Lemma Select_ok now previous client host nodes n next :
  Select now previous client host nodes = Ok (n, next) ->
  freshVector now client = true /\ freshVector now host = true /\ validState previous = true
  /\ selected now previous client host nodes n next.
Proof.
  unfold Select. case_match eqn:Hg; [done|]. bool_prop. intros Hsel. split_and!; try done.
  destruct (vectorMap client) as [cm|] eqn:Hcm; [|done].
  destruct (vectorMap host) as [hm|] eqn:Hhm; [|done].
  assert (forall x rest, score_loop cm hm nodes ∅ = x :: rest ->
    sorted_first x rest ∈ score_loop cm hm nodes ∅
    /\ forall y, y ∈ score_loop cm hm nodes ∅ -> rtt (sorted_first x rest) <= rtt y) as Hbest.
  { intros x rest ->. split; [apply sorted_first_in|]. apply sorted_first_least. }
  destruct (stale_client previous client) eqn:Hst; cbn -[findScore find_node recentSuccess] in Hsel.
  - destruct (Current previous != "") eqn:Hcur; cbn -[findScore find_node recentSuccess] in Hsel.
    + destruct (find_node nodes (Current previous)) as [m|] eqn:Hf.
      { simplify_eq. constructor 1; [done|]. by apply find_node_Some in Hf as [? _]. }
      rewrite (if_same _ (@None Node)) in Hsel.
      destruct (score_loop cm hm nodes ∅) as [|x rest] eqn:Hs; [done|]. simplify_eq.
      constructor 1; [done|]. destruct (Hbest x rest eq_refl) as [Hin _]. rewrite <- Hs in Hin.
      by apply score_loop_sound in Hin as [? _].
    + destruct (score_loop cm hm nodes ∅) as [|x rest] eqn:Hs; [done|]. simplify_eq.
      constructor 1; [done|]. destruct (Hbest x rest eq_refl) as [Hin _]. rewrite <- Hs in Hin.
      by apply score_loop_sound in Hin as [? _].
  - destruct (_ && recentSuccess _ _ _)%bool eqn:Hk in Hsel.
    + bool_prop. destruct (findScore _ _) eqn:Hfs in *; [done|].
      destruct (find_node nodes (Current previous)) as [m|] eqn:Hf.
      * simplify_eq. apply find_node_Some in Hf as [? ?]. by econstructor 2.
      * destruct (score_loop cm hm nodes ∅) as [|x rest] eqn:Hs; [done|].
        destruct (Hbest x rest eq_refl). simplify_eq.
        eapply (selected_scored _ _ _ _ _ cm hm (sorted_first x rest)); rewrite ?Hs; done || congruence.
    + destruct (score_loop cm hm nodes ∅) as [|x rest] eqn:Hs; [done|].
      destruct (Hbest x rest eq_refl).
      eapply (selected_scored _ _ _ _ _ cm hm (sorted_first x rest)); rewrite ?Hs; try done; [|congruence].
      intros Hne Hfs Hrec. rewrite Hfs, Hrec, bool_decide_eq_false_2 in Hk by done. done.
Qed.

(** ** The invariant of the selection state *)

(** The states that [Select] itself produces: a candidate was observed one to
    four times, at least three seconds apart, over less than ten seconds once
    it was observed three times. *)
Record state_inv s : Prop := {
  state_valid : validState s = true;
  state_samples : 0 <= CandidateSamples s <= 4;
  state_span : Candidate s <> "" ->
    3 * Second * (CandidateSamples s - 1)
      <= CandidateLastObservedAt s - CandidateFirstObservedAt s
    /\ (3 <= CandidateSamples s ->
        CandidateLastObservedAt s - CandidateFirstObservedAt s < 10 * Second);
}.

Lemma validState_iff s :
  validState s = true <->
  (Current s = "" \/ validRegion (Current s) = true)
  /\ (Candidate s = "" \/ validRegion (Candidate s) = true)
  /\ CandidateSamples s <= 16
  /\ (ClientGeneration s = 0 <-> ClientObservedAt s = 0)
  /\ (Candidate s = "" <-> CandidateSamples s = 0)
  /\ (Candidate s = "" <-> CandidateFirstObservedAt s = 0)
  /\ (Candidate s = "" <-> CandidateLastObservedAt s = 0).
Proof.
  unfold validState, IsZero.
  rewrite !andb_true_iff, negb_true_iff, !orb_false_iff, !andb_false_iff, !negb_false_iff,
    !bool_decide_eq_true, Z.ltb_ge, !Bool.eqb_true_iff.
  assert (forall (b1 b2 : bool) (P1 P2 : Prop), (b1 = true <-> P1) -> (b2 = true <-> P2) ->
    (b1 = b2 <-> (P1 <-> P2))) as Hb.
  { intros [] [] P1 P2; intuition congruence. }
  rewrite (Hb (ClientGeneration s =? 0) _ _ _ (Z.eqb_eq _ _) (Z.eqb_eq _ _)).
  rewrite (Hb _ _ _ _ (bool_decide_eq_true _) (Z.eqb_eq (CandidateSamples s) _)).
  rewrite (Hb _ _ _ _ (bool_decide_eq_true _) (Z.eqb_eq (CandidateFirstObservedAt s) _)).
  rewrite (Hb _ _ _ _ (bool_decide_eq_true _) (Z.eqb_eq (CandidateLastObservedAt s) _)).
  tauto.
Qed.

Lemma state_inv_zero : state_inv (mkState "" 0 0 "" 0 0 0).
Proof. constructor; cbn; [done|lia|done]. Qed.

Lemma validRegion_nonempty r : validRegion r = true -> r <> "".
Proof. by intros H ->. Qed.

Lemma reset_inv s :
  (Current s = "" \/ validRegion (Current s) = true) ->
  (ClientGeneration s = 0 <-> ClientObservedAt s = 0) -> state_inv (reset s).
Proof.
  intros Hc Hg. constructor; [apply validState_iff|cbn; lia|done]. cbn. split_and!; auto; done || lia.
Qed.

Lemma freshVector_nonzero now v :
  freshVector now v = true -> VectorGeneration v <> 0 /\ ObservedAt v <> 0.
Proof. unfold freshVector, IsZero. intros. bool_prop. done. Qed.

(** Recording the accepted client observation. *)
Lemma observe_inv s g t :
  state_inv s -> g <> 0 -> t <> 0 ->
  state_inv (s <| ClientGeneration := g |> <| ClientObservedAt := t |>).
Proof.
  intros [Hv] Hg Ht. apply validState_iff in Hv. destruct_and!.
  constructor; [apply validState_iff|done|done]. cbn. by split_and!.
Qed.

Lemma Sub_lt3 t u d : 0 <= d <= 60 * Second -> (Sub t u <? d) = (t - u <? d).
Proof.
  unfold Sub, Second, min_int64, max_int64. intros.
  destruct (Z.ltb_spec (t - u) d); [apply Z.ltb_lt|apply Z.ltb_ge]; lia.
Qed.

Lemma decide_switch_inv s client host best scores n next :
  state_inv s -> validRegion (Region (node best)) = true ->
  ObservedAt client <> 0 -> ObservedAt host <> 0 ->
  decide_switch s client host best scores = (n, next) -> state_inv next.
Proof.
  intros Hinv Hr Hc Hh. pose proof (validRegion_nonempty _ Hr) as Hne.
  pose proof Hinv as [Hv [Hs1 Hs2] Hspan]. apply validState_iff in Hv.
  destruct Hv as (Hcur & Hcand & _ & Hgen & Hz1 & Hz2 & Hz3).
  unfold decide_switch.
  set (observed := if Before (ObservedAt host) (ObservedAt client) then _ else _).
  assert (observed <> 0) as Hobs by (unfold observed; by case_match).
  rewrite !Sub_lt3 by (unfold Second; lia).
  repeat case_match; intros; simplify_eq; try (apply reset_inv; cbn; auto).
  all: bool_prop.
  - constructor; [apply validState_iff|cbn; lia|]; cbn; [|lia]. split_and!; auto; try lia; done.
  - done.
  - (* one more observation of the candidate *)
    assert (CandidateSamples s <> 0) by (intros E; apply Hz1 in E; congruence).
    rewrite Z.mod_small in * by lia. destruct Hspan as [Hsp1 Hsp2]; [congruence|].
    assert (CandidateSamples s + 1 <= 4) as Hle.
    { destruct (decide (CandidateSamples s + 1 < 3)); [lia|].
      match goal with H : (_ || _)%bool = true |- _ => apply orb_true_iff in H as [H|H]; cbn in H end;
        bool_prop; unfold Second in *; lia. }
    constructor; [apply validState_iff|cbn; lia|]; cbn.
    + rewrite ?Z.mod_small by lia. split_and!; auto; try lia; try done;
        (split; intros E; [congruence|]); try lia; apply Hz2 in E; congruence.
    + intros _. rewrite ?Z.mod_small by lia. split; [unfold Second in *; lia|]. intros Hthree.
      match goal with H : (_ || _)%bool = true |- _ => apply orb_true_iff in H as [H|H]; cbn in H end;
        bool_prop; lia.
Qed.

Lemma decide_switch_node s client host best scores n next :
  decide_switch s client host best scores = (n, next) ->
  n = node best \/ exists x, x ∈ scores /\ n = node x.
Proof.
  unfold decide_switch. intros. destruct (findScore scores (Current s)) as [x|] eqn:Hf.
  - apply findScore_Some in Hf as [? _]. repeat case_match; simplify_eq; eauto.
  - simplify_eq. by left.
Qed.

● What you will do: Show every line of the entries above where the word "repeat" occurs.

● Response to this exercise:
  repeat case_match; intros; simplify_eq; try (apply reset_inv; cbn; auto).
  - apply findScore_Some in Hf as [? _]. repeat case_match; simplify_eq; eauto.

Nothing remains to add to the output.